(* ===== verification/Filtering.v ===== *)
(** * The response filter middleware (service/common/api/middleware/filtering.go)

    The filter query parameters of a request are parsed into one selector; the
    handler's response is kept in an interceptor, and [Flush] sends the objects
    of a list that match.  What reaches the original [http.ResponseWriter] is a
    list of [event]s.  Parameters: the JSON decoder, whether a write to the
    connection succeeds, and the texts of the errors that are not built here. *)
From S2P Require Import Prelude GoStrings SearchSelector SearchMonad SearchParser.
From S2P Require Import SearchParserFacts SearchPathEval SearchEvaluator UrlQuery Json FilterSchema.
#[local] Open Scope Z_scope.

Abbreviation object := (option (list (gostring * json))) (only parsing).

(** encoding/json on the two shapes [Flush] tries; [None] is an error. *)
Class Decoder := {
  unmarshal_object : list Z -> option (option (list (gostring * json)));
  unmarshal_list : list Z -> option (list (option (list (gostring * json))));
}.

Inductive body : Type :=
| Raw (bytes : list Z)
| Problem (detail : gostring) (status : Z)
| ItemList (items : list (option (list (gostring * json)))).

Inductive event : Type :=
| SetHeader (name value : gostring)
| WriteHeader (status : Z)
| Write (b : body).

Inductive flushError : Type :=
| FailedToWrite
| UnableToUnmarshal
| FailedToWriteError
| FailedToEncode.

Inductive filterError : Type :=
| InvalidSyntax (e : parseError)
| InvalidField (fieldName : gostring).

Abbreviation pathError := (list Z * evalError)%type.

Section middleware.
Context `{Unicode, Strconv, Decoder}.
Context (write_ok : body -> bool).
Context (parse_error_text : parseError -> gostring).
Context (eval_error_text : cmpError pathError -> gostring).
Context (flush_error_text : flushError -> gostring).
Context (debug : bool).

(** ** FilterAdapter *)

(** The schema validator, if the API has schemas: the store of the schemas, the
    schemas of the map, and the height of their composition, for the fuel. *)
Context (schemaValidator : option (gmap positive Schema * list (option positive) * nat)).

Definition validation_fuel (bound : nat) (path : list gostring) : nat :=
  (length path * (bound + 2) + bound + 2)%nat.

(** The loop of [ParseFilter] over the terms. *)
Fixpoint check_fields (terms : list Term) : outcome filterError unit :=
  match schemaValidator, terms with
  | None, _ | _, [] => Ret tt
  | Some (store, schemas, bound), term :: rest =>
      match ValidateFieldPath store (validation_fuel bound (term_Path term)) schemas (term_Path term) with
      | Ret true => check_fields rest
      | Ret false => Err (InvalidField (joinStr (term_Path term) (lit ".")))
      | Err e => match e with end
      | Panic => Panic
      | NoFuel => NoFuel
      end
  end.

Definition ParseFilter (query : gostring) : outcome filterError Selector :=
  selector ← map_err InvalidSyntax (Parse query);
  _ ← check_fields (Terms selector);
  Ret selector.

Definition filterError_text (e : filterError) : gostring :=
  match e with
  | InvalidSyntax e => lit "invalid filter syntax: " ++ parse_error_text e
  | InvalidField fieldName =>
      lit "invalid field name '" ++ fieldName
      ++ lit "' in filter - field does not exist in the API schema"
  end.

Definition isParserError (e : filterError) : bool :=
  hasPrefix (filterError_text e) (lit "invalid filter syntax:").

Definition eval (selector : Selector) (item : object) : outcome (cmpError pathError) bool :=
  SearchEvaluator.Evaluate (SearchPathEval.Evaluate true) debug selector
    (object_rval (default [] item)).

(** [FilterAdapter.EvaluateSelector]: a nil map is an object without fields. *)
Definition EvaluateSelector (selector : Selector) (item : object) : outcome gostring bool :=
  map_err (fun e => lit "failed to evaluate selector: " ++ eval_error_text e) (eval selector item).

(** [FilterAdapter.Error]: what it sends and whether that worked. *)
Definition Error (details : gostring) (status : Z) : list event * bool :=
  ([SetHeader (lit "Content-Type") (lit "application/problem+json"); WriteHeader status;
    Write (Problem details status)],
   write_ok (Problem details status)).

(** ** FilterResponseInterceptor *)

Record interceptor := mkInterceptor { buf : list Z; statusCode : Z }.

(** The calls a handler makes on the writer it is given. *)
Inductive call : Type :=
| CallHeader (name value : gostring)
| CallWriteHeader (status : Z)
| CallWrite (data : list Z).

(** The methods Header, WriteHeader and Write. *)
Definition intercept (s : list event * interceptor) (c : call) : list event * interceptor :=
  let '(events, i) := s in
  match c with
  | CallHeader name value => (events ++ [SetHeader name value], i)
  | CallWriteHeader status => (events, mkInterceptor (buf i) status)
  | CallWrite data => (events, mkInterceptor (buf i ++ data) (statusCode i))
  end.

Definition serve (calls : list call) : list event * interceptor :=
  fold_left intercept calls ([], mkInterceptor [] 0).

(** The loop of [Flush] over the list. *)
Fixpoint select (selector : Selector) (listResult : list object) : outcome gostring (list object) :=
  match listResult with
  | [] => Ret []
  | item :: rest =>
      ok ← EvaluateSelector selector item;
      items ← select selector rest;
      Ret (if (ok : bool) then item :: items else items)
  end.

Definition send (b : body) (e : flushError) : list event * outcome flushError unit :=
  ([Write b], if write_ok b then Ret tt else Err e).

Definition prepend (events : list event) {A} (r : list event * A) : list event * A :=
  (events ++ r.1, r.2).
(* ===== verification/NotifierWorker.v ===== *)
(** * service/common/notifier/notifier_worker.go: one subscription worker

    A worker is a goroutine with a queue, fed by the notifier; sending one
    notification is another goroutine ([processEvent]).  The state has the queue,
    the two channels of capacity one, the running [processEvent]s, and where the
    worker's goroutine stands.  [worker_step] interleaves the three; its labels
    say what was enqueued, what started to be sent, and what was reported to the
    notifier.  The worker reports a completion first and takes the notification
    out of its queue later, under its mutex: between the two the notifier can
    already handle the completion. *)
From S2P Require Import Prelude GoStrings NotifierEvent.
#[local] Open Scope Z_scope.

Record SubscriptionJobComplete := mkJob {
  job_subscriptionID : positive;
  job_notificationID : positive;
  job_sequenceID : Z;
}.

#[export] Instance SubscriptionJobComplete_eq_dec : EqDecision SubscriptionJobComplete.
Proof. solve_decision. Defined.

(** Where [Run] stands: in its select, in [handleCurrentEventCompletion] blocked
    on the notifier's channel, there past the send but before the lock, returned,
    or dead of an index out of range. *)
Inductive Position : Type :=
| Selecting
| Forwarding (e : SubscriptionJobComplete)
| Dequeuing (e : SubscriptionJobComplete)
| Stopped
| Panicked.

Record SubscriptionWorker := mkWorker {
  subscription : SubscriptionInfo;
  workQueue : list Notification;
  workChannel : bool;                                 (* a token is in the channel *)
  currentEventDone : option SubscriptionJobComplete;  (* what the channel holds *)
  running : list Notification;                        (* the processEvent goroutines *)
  position : Position;
  cancelled : bool;
  sender_blocked : bool;                              (* NewNotification is stuck on the send *)
}.

(** [NewSubscriptionWorker]; [None] when the client cannot be created. *)
Definition NewSubscriptionWorker (client_ok : bool) (s : SubscriptionInfo) : option SubscriptionWorker :=
  if client_ok then Some (mkWorker s [] false None [] Selecting false false) else None.

Definition NewNotification (n : Notification) (w : SubscriptionWorker) : SubscriptionWorker :=
  let queue := workQueue w ++ [n] in
  let kick := (length queue =? 1)%nat in
  mkWorker (subscription w) queue (workChannel w || kick) (currentEventDone w) (running w)
    (position w) (cancelled w) (sender_blocked w || (kick && workChannel w)).

Definition GetNotifications (w : SubscriptionWorker) : list Notification := workQueue w.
····················
## Task to carry out
From the records above, transcribe without alteration every line from the one with "subscription : SubscriptionInfo;" to the one with "Definition NewSubscriptionWorker (client_ok", inclusive.

## Your response
  subscription : SubscriptionInfo;
  workQueue : list Notification;
  workChannel : bool;                                 (* a token is in the channel *)
  currentEventDone : option SubscriptionJobComplete;  (* what the channel holds *)
  running : list Notification;                        (* the processEvent goroutines *)
  position : Position;
  cancelled : bool;
  sender_blocked : bool;                              (* NewNotification is stuck on the send *)
}.

(** [NewSubscriptionWorker]; [None] when the client cannot be created. *)
Definition NewSubscriptionWorker (client_ok : bool) (s : SubscriptionInfo) : option SubscriptionWorker :=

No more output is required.